The problem comes is that all my crazy head issues come out in my run and seem to be amplified because in running you are supposed to be hard on yourself and the “better run” comes when you just beat the crap out of yourself. But the victory is sooo sweet. When I beat my personal best and have just a really good run, I feel like I am walking on air, like my whole body just flows together and it is lovely. So I push myself and heavily criticize myself when I don’t measure up. This makes the good runs really good, but the bad ones just suck. I am working on having just ok runs and being fine with this, but it kinda a struggle.
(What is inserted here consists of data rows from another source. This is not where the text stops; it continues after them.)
(* ===== verification/PyFloat.v ===== *)
(** * PyFloat: Python's [float(s)] on a string

    [src/app.py] reads the duration of a frame with
    [float(request.form.get('duration', 0.5))] and [src/app_qt5.py] with
    [float(self.duration_combo.currentText())].  [float_of_str] is the
    grammar Python accepts, [None] standing for [ValueError]:

    << floatvalue ::= [sign] (floatnumber | "inf" | "infinity" | "nan")
       floatnumber ::= number [exponent]
       number      ::= [digitpart] "." digitpart | digitpart ["."]
       exponent    ::= ("e" | "E") [sign] digitpart
       digitpart   ::= digit (["_"] digit)* >>

    after white space is stripped at both ends; the three words are read in
    any case.

    A [float] is kept as the decimal number that was written: sign,
    mantissa and power of ten, with no zero at the end of the mantissa.
    The rounding to 64 binary digits is not modelled; what the theorems
    of the development use is whether a text is accepted, and the sign of
    the value. *)

From S2P Require Import Prelude PyString.

Local Open Scope char_scope.

(** ** Values *)

(** [Finite neg m e] is [m * 10^e], negated when [neg]. *)
Inductive float :=
| Finite (negative : bool) (mantissa : N) (exponent : Z)
| Infinity (negative : bool)
| NaN.

#[export] Instance float_eq_dec : EqDecision float.
Proof. solve_decision. Defined.

(** The literal [0.5]. *)
Definition float_half : float := Finite false 5 (-1).

(** A finite number above zero: what the duration of a frame is meant to
    be. *)
Definition is_positive (x : float) : bool :=
  match x with
  | Finite false m _ => negb (m =? 0)%N
  | _ => false
  end.

(** ** Characters *)

(** What [str.strip] and [float] take for white space, among the ASCII
    characters. *)
Definition is_space (c : ascii) : bool :=
  let n := N_of_ascii c in
  (n =? 32)%N || ((9 <=? n)%N && (n <=? 13)%N) || ((28 <=? n)%N && (n <=? 31)%N).

Definition digit_of (c : ascii) : option N :=
  let n := N_of_ascii c in
  if (48 <=? n)%N && (n <=? 57)%N then Some (n - 48)%N else None.

(** ** [str.strip] *)

Fixpoint lstrip_space (s : string) : string :=
  match s with
  | String c s' => if is_space c then lstrip_space s' else s
  | EmptyString => EmptyString
  end.

Fixpoint rstrip_space (s : string) : string :=
  match s with
  | String c s' =>
      let r := rstrip_space s' in
      if is_space c && bool_decide (r = EmptyString) then EmptyString
      else String c r
  | EmptyString => EmptyString
  end.

Definition strip (s : string) : string := rstrip_space (lstrip_space s).

(** ** The grammar *)

(** The digits after the first one of a [digitpart], each perhaps after one
    ["_"].  Digits are collected with the last one first. *)
Fixpoint more_digits (s : string) (acc : list N) : list N * string :=
  match s with
  | String c s' =>
      match digit_of c with
      | Some d => more_digits s' (d :: acc)
      | None =>
          match s' with
          | String c' _ =>
              if bool_decide (c = "_") && bool_decide (is_Some (digit_of c'))
              then more_digits s' acc
              else (acc, s)
          | EmptyString => (acc, s)
          end
      end
  | EmptyString => (acc, s)
  end.

Definition digitpart (s : string) : option (list N * string) :=
  match s with
  | String c s' =>
      match digit_of c with
      | Some d => Some (more_digits s' [d])
      | None => None
      end
  | EmptyString => None
  end.

(** The digits of a [number], the last one first, and the power of ten
    that the position of the point gives. *)
Definition number (s : string) : option (list N * Z * string) :=
  match digitpart s with
  | Some (int, rest) =>
      match rest with
      | String "." r =>
          match digitpart r with
          | Some (frac, r') => Some (frac ++ int, (- Z.of_nat (length frac))%Z, r')
          | None => Some (int, 0%Z, r)
          end
      | _ => Some (int, 0%Z, rest)
      end
  | None =>
      match s with
      | String "." r =>
          match digitpart r with
          | Some (frac, r') => Some (frac, (- Z.of_nat (length frac))%Z, r')
          | None => None
          end
      | _ => None
      end
  end.

Definition sign (s : string) : bool * string :=
  match s with
  | String "-" r => (true, r)
  | String "+" r => (false, r)
  | _ => (false, s)
  end.

(** The number digits stand for, the last digit first. *)
Definition value (ds : list N) : N := foldr (fun d a => d + 10 * a)%N 0%N ds.

Definition exponent (s : string) : option (Z * string) :=
  match s with
  | String c r =>
      if bool_decide (c = "e" \/ c = "E") then
        let '(neg, r) := sign r in
        match digitpart r with
        | Some (ds, r') =>
            let v := Z.of_N (value ds) in Some (if neg then (- v)%Z else v, r')
        | None => None
        end
      else Some (0%Z, s)
  | EmptyString => Some (0%Z, s)
  end.

(** The value of digits and a power of ten, without the zeros at the end
    of the mantissa. *)
Fixpoint finite (neg : bool) (ds : list N) (e : Z) : float :=
  match ds with
  | d :: ds' =>
      if (d =? 0)%N then finite neg ds' (e + 1)%Z
      else Finite neg (value ds) e
  | [] => Finite neg 0 0
  end.

(** [float(s)] *)
Definition float_of_str (s : string) : option float :=
  let '(neg, r) := sign (strip s) in
  let word := lower r in
  if bool_decide (word = "inf" \/ word = "infinity")%string then Some (Infinity neg)
  else if bool_decide (word = "nan")%string then Some NaN
  else
    match number r with
    | Some (ds, e1, r1) =>
        match exponent r1 with
        | Some (e2, EmptyString) => Some (finite neg ds (e1 + e2)%Z)
        | _ => None
        end
    | None => None
    end.

(** ** Runs *)

Example float_of_str_plain :
  float_of_str "0.5" = Some float_half /\ float_of_str "1.0" = Some (Finite false 1 0) /\
  float_of_str "0.50" = Some float_half /\ float_of_str " 5e-1 " = Some float_half /\
  float_of_str ".5" = Some float_half /\ float_of_str "5." = Some (Finite false 5 0) /\
  float_of_str "1_000" = Some (Finite false 1 3) /\
  float_of_str "1E3" = Some (Finite false 1 3) /\
  float_of_str "+1.25e+2" = Some (Finite false 125 0) /\
  float_of_str "-0" = Some (Finite true 0 0).
Proof. by vm_compute. Qed.

Example float_of_str_words :
  float_of_str "nan" = Some NaN /\ float_of_str "-NaN" = Some NaN /\
  float_of_str "inf" = Some (Infinity false) /\
  float_of_str "-Infinity" = Some (Infinity true).
Proof. by vm_compute. Qed.

Example float_of_str_refused :
  float_of_str "" = None /\ float_of_str "abc" = None /\ float_of_str "." = None /\
  float_of_str "1e" = None /\ float_of_str "e5" = None /\ float_of_str "1_" = None /\
  float_of_str "_1" = None /\ float_of_str "1__0" = None /\ float_of_str "1._5" = None /\
  float_of_str "0x10" = None /\ float_of_str "1 2" = None /\ float_of_str "0,5" = None /\
  float_of_str "--1" = None /\ float_of_str "- 1" = None.
Proof. by vm_compute. Qed.

(** ** White space *)

Section Strip.
Implicit Types (s : string) (c : ascii).

Lemma lstrip_space_idemp s : lstrip_space (lstrip_space s) = lstrip_space s.
Proof.
  induction s as [|c s IH]; [done|]. simpl.
  destruct (is_space c) eqn:E; [done|]. simpl. by rewrite E.
Qed.

(** What [rstrip_space] returns is empty or ends in a character that is
    not white space. *)
Lemma rstrip_space_idemp s : rstrip_space (rstrip_space s) = rstrip_space s.
Proof.
  induction s as [|c s IH]; [done|]. simpl.
  destruct (is_space c && bool_decide (rstrip_space s = EmptyString)) eqn:E; [done|].
  simpl. by rewrite IH, E.
Qed.

(** Stripping at the end leaves the start alone. *)
Lemma lstrip_rstrip s :
  lstrip_space (rstrip_space s) = rstrip_space (lstrip_space s).
Proof.
  induction s as [|c s IH]; [done|]. simpl.
  destruct (is_space c) eqn:Ec; simpl.
  - case_bool_decide as Er; simpl; [by rewrite <- IH, Er|].
    by rewrite Ec.
  - by rewrite Ec.
Qed.

Lemma strip_idemp s : strip (strip s) = strip s.
Proof.
  unfold strip.
  by rewrite lstrip_rstrip, lstrip_space_idemp, rstrip_space_idemp.
Qed.

End Strip.

(** ** The value read *)

Section Values.
Implicit Types (s r : string) (ds acc : list N) (d : N) (e : Z) (x : float).

(** A mantissa is zero, with exponent zero, or does not end in a zero. *)
Definition normal x : Prop :=
  match x with
  | Finite _ m e => (m = 0%N /\ e = 0%Z) \/ (m mod 10 <> 0)%N
  | _ => True
  end.

Lemma digit_of_lt c d : digit_of c = Some d -> (d < 10)%N.
Proof.
  unfold digit_of. destruct (_ && _) eqn:E; [|done]. intros [= <-].
  apply andb_prop in E as [?%N.leb_le ?%N.leb_le]. lia.
Qed.

Lemma more_digits_lt s acc :
  Forall (fun d => (d < 10)%N) acc -> Forall (fun d => (d < 10)%N) (more_digits s acc).1.
Proof.
  revert acc. induction s as [|c s IH]; intros acc Hacc; [done|]. simpl.
  destruct (digit_of c) as [d|] eqn:Hd.
  - apply IH. constructor; [by eapply digit_of_lt|done].
  - destruct s as [|c' s']; [done|]. case_match; [by apply IH|done].
Qed.

Lemma digitpart_lt s ds r :
  digitpart s = Some (ds, r) -> Forall (fun d => (d < 10)%N) ds.
Proof.
  destruct s as [|c s]; [done|]. simpl.
  destruct (digit_of c) as [d|] eqn:Hd; [|done]. intros [= E].
  pose proof (more_digits_lt s [d]) as Hlt. rewrite E in Hlt. apply Hlt.
  constructor; [by eapply digit_of_lt|done].
Qed.

Lemma number_lt s ds e r :
  number s = Some (ds, e, r) -> Forall (fun d => (d < 10)%N) ds.
Proof.
  unfold number. destruct (digitpart s) as [[int rest]|] eqn:Hi.
  - pose proof (digitpart_lt _ _ _ Hi) as Hint.
    destruct rest as [|c rest]; [by intros [= <- _ _]|].
    destruct (decide (c = ".")) as [->|Hc]; cycle 1.
    { by repeat case_match; simplify_eq; intros [= <- _ _]. }
    destruct (digitpart rest) as [[frac r']|] eqn:Hf; intros [= <- _ _]; [|done].
    apply Forall_app. split; [by eapply digitpart_lt|done].
  - repeat case_match; simplify_eq; try done.
    intros [= <- _ _]. by eapply digitpart_lt.
Qed.

Lemma finite_normal neg ds e :
  Forall (fun d => (d < 10)%N) ds -> normal (finite neg ds e).
Proof.
  intros Hds. revert e. induction Hds as [|d ds Hd Hds IH]; intros e; [by left|].
  simpl. destruct (d =? 0)%N eqn:E; [apply IH|]. right.
  apply N.eqb_neq in E. unfold value. cbn [foldr].
  rewrite N.Div0.add_mod, N.Div0.mul_mod, N.Div0.mod_same, N.mul_0_l by done.
  rewrite N.Div0.mod_0_l, N.add_0_r, N.Div0.mod_mod, N.mod_small by done. done.
Qed.

(** A number that [finite] builds is above zero when it is not negated
    and one of its digits is not zero. *)
Lemma finite_positive neg ds e :
  is_positive (finite neg ds e)
  = negb neg && existsb (fun d => negb (d =? 0)%N) ds.
Proof.
  revert e. induction ds as [|d ds IH]; intros e; simpl; [by destruct neg|].
  destruct (d =? 0)%N eqn:E; [apply IH|]. simpl.
  apply N.eqb_neq in E. destruct neg; simpl; [done|].
  apply negb_true_iff, N.eqb_neq. unfold value. cbn [foldr]. lia.
Qed.

End Values.

(** ** [float] *)

Section FloatOfStr.
Implicit Types (s r : string) (x : float).

(** What [float_of_str] does once the sign is read. *)
Lemma float_of_str_cases s x :
  float_of_str s = Some x ->
  let neg := (sign (strip s)).1 in
  x = Infinity neg \/ x = NaN \/
  exists ds e, Forall (fun d => (d < 10)%N) ds /\ x = finite neg ds e.
Proof.
  unfold float_of_str. destruct (sign (strip s)) as [neg r]. cbn [fst].
  repeat case_bool_decide; [intros [= <-]; auto..|].
  destruct (number r) as [[[ds e1] r1]|] eqn:Hn; [|done].
  destruct (exponent r1) as [[e2 [|]]|]; [|done..]. intros [= <-].
  right. right. exists ds, (e1 + e2)%Z. split; [by eapply number_lt|done].
Qed.

Lemma float_of_str_strip s : float_of_str (strip s) = float_of_str s.
Proof. unfold float_of_str. by rewrite strip_idemp. Qed.

End FloatOfStr.

(** ** Theorems *)

(** The values [float] reads are in normal form: the mantissa of a
    finite value does not end in a zero, and zero has the exponent zero.
    Two texts of the same number, as ["0.5"] and ["0.50"], are read as the
    same value. *)
Theorem float_of_str_normal (s : string) (x : float) :
  float_of_str s = Some x -> normal x.
Proof.
  intros [->|[->|(ds & e & Hds & ->)]]%float_of_str_cases; [done..|].
  by apply finite_normal.
Qed.

(** A text that starts with a minus sign, after the white space, is
    never read as a number above zero. *)
Theorem float_of_str_minus (s : string) (x : float) :
  float_of_str s = Some x -> (sign (strip s)).1 = true -> is_positive x = false.
Proof.
  intros Hx Hneg. apply float_of_str_cases in Hx. cbv zeta in Hx. rewrite Hneg in Hx.
  destruct Hx as [->|[->|(ds & e & _ & ->)]]; [done..|].
  by rewrite finite_positive.
Qed.

Lemma float_of_str_normal_witness : normal float_half.
Proof. apply (float_of_str_normal "0.50"). by vm_compute. Defined.

Lemma float_of_str_minus_witness : is_positive (Finite true 15 (-1)) = false.
Proof. apply (float_of_str_minus " -1.5"); by vm_compute. Defined.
Enter my wonderful new puppy, Sophie (pictures!), who is just wonderful and the cutest thing ever. I always tend to shy away from running partners as my run is generally my time to just be. Although in recent years, I have had really nice runs with Jake, Jane, my sisters and some adventuresome friends. You see running is way more personal that you might imagine. Everyone has a different pace and different way of going about the run. I have always wanted a dog to run with though. I had visions in my head of sprinting along the path with puppy at my side, tongue hanging out (off the leash of course because the dog would be very well trained) and the two of us just being at one with the trail and lovely day outside.
Yeah, not so much. It turns out that a dog has an even more different pace than humans which is further complicated by the fact that they have four legs instead of two. This is further complicated by the fact that Sophie enjoys running, but she would just as rather go chase the nearby bird, squirrel, bike passing us, or bark at the nearby dog and starting lunging for him. So a run with her involves me winding up the leash and not being able to use one of my arms to pace myself and then letting the leash go as she settles into the run, but being constantly wary of any approaching interesting object to her. It doesn’t sound like much, but I am realizing that it has basically turned my run upside down. My times are bad and it is much more tiring to run when you are constantly on alert and reigning in a puppy. So I have been a bit down on running and sad that things didn’t quite measure up to what I had envisioned. I know, shocking, expectations not met.
But today, I was running along and I had one of those lovely “aha!” moments. I realized that if I were to apply yoga philosophy to my run, then each day the run should meet me on my path exactly where I am that day. If there are lots of things for Sophie to chase, then I need to take the time to address that and somehow let go of my need for a good running time. Besides, there is no reason that I have to get good running times. It is just my ego. Theroeticallly I am running for the exercise for both me and Sophie and I would do good to remember that original aim. Sophie needs me to be patient with her while she learns to be a good running puppy. Perhaps she also trying to remind me that there are so many interesting things to sniff out there that I really should do some sniffing myself. This won’t be easy cause a good run releases so many endorphins, but perhaps that is no longer worth the cost.